Institute of Pharmaceutical Sciences, King's College London, Franklin Wilkins Building, 150 Stamford Street, London SE1 9NH, UK.
Int J Pharm. 2011 Oct 31;419(1-2):20-7. doi: 10.1016/j.ijpharm.2011.06.052. Epub 2011 Jul 20.
The effect of adding a third polymer to immiscible binary solid dispersions was investigated. The model actives griseofulvin (GF), progesterone (PG) and phenindione (PD) were selected because they exemplify a key property of many poorly soluble molecules of having at least one hydrogen bonding acceptor moiety while not having any hydrogen bond donating moieties. Ternary solid dispersions of the drug, PVP (polyvinylpyrrolidone) (proton acceptor) and PHPMA (poly[2-hydroxypropyl methacrylate]) (proton acceptor and donor) were prepared by spray drying. Stability results showed that binary solid dispersions (API and PVP) of GF and PVP crystallized quickly while the amorphous form was not possible to prepare for PG and PD. The amorphous form was prolonged upon the incorporation of PHPMA in the solid dispersion (API, PHPMA and PVP). Based on measuring the melting points, the energy of mixing the drug with the polymer was calculated using the Flory-Huggins theory. The results showed that GF had the lowest free energy followed by PG and finally PD which agreed well with the stability results. These results suggest that the addition of a third polymer to immiscible binary solid dispersions can significantly improve the stability of the amorphous form.
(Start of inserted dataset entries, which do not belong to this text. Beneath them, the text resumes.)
(** * seas.ica: decomposition and reconstruction control logic

    A shallow embedding of [src/seas/ica.py]: the mean-signal filter
    dispatcher [filter_mean], the reconstruction engine [rebuild], the
    linearity-transition estimator [approximate_svd_linearity_transition]
    and the control logic of the decomposition entry point [project]
    (adaptive component search, post-hoc crop, fixed-count normalizer,
    residual accounting), together with the two readers of a
    decomposition, [rebuild_mean_roi_timecourse] and [rebuild_eigenbrain].

    Conventions of the embedding.
    - Floating-point arrays are lists of exact rationals ([Q]); rounding is
      not modelled.  Integer and label arrays are lists of [Z] and [bool].
    - A 2-D array is held by its columns (axis 1) together with its row
      count: every operation of the source on [eig_vec] and [eig_mix]
      selects, reorders, negates or slices columns.
    - A Python call either returns, raises, or (for the search loop, run
      with fuel) has not returned yet: the [outcome] type.
    - The numerical solvers, the noise classifier and the filtering
      primitives are collaborators of the module, not part of it; they are
      the fields of the class [Collaborators].
    - [print] calls are left out, except the report of the residual handler
      of [project], which is returned as a list of lines. *)

From Stdlib Require Import QArith Qabs Qround ZArith Lia.
From stdpp Require Import base list gmap sorting strings.

(** ** Python outcomes *)

Module Py.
研究了向不混溶的二元固体分散体中添加第三种聚合物的效果。选择模型活性物质灰黄霉素 (GF)、孕酮 (PG) 和苯茚二酮 (PD),是因为它们体现了许多难溶性分子的一个关键特性,即至少有一个氢键接受体部分,而没有任何氢键供体部分。通过喷雾干燥制备了药物、PVP(聚乙烯吡咯烷酮)(质子受体)和 PHPMA(聚[2-羟丙基甲基丙烯酸酯])(质子受体和供体)的三元固体分散体。稳定性结果表明,GF 和 PVP 的二元固体分散体(API 和 PVP)迅速结晶,而 PG 和 PD 则不可能制备无定形形式。在固体分散体(API、PHPMA 和 PVP)中加入 PHPMA 可延长无定形形式。通过测量熔点,使用 Flory-Huggins 理论计算了药物与聚合物混合的能量。结果表明,GF 的自由能最低,其次是 PG,最后是 PD,这与稳定性结果非常吻合。这些结果表明,向不混溶的二元固体分散体中添加第三种聚合物可以显著提高无定形形式的稳定性。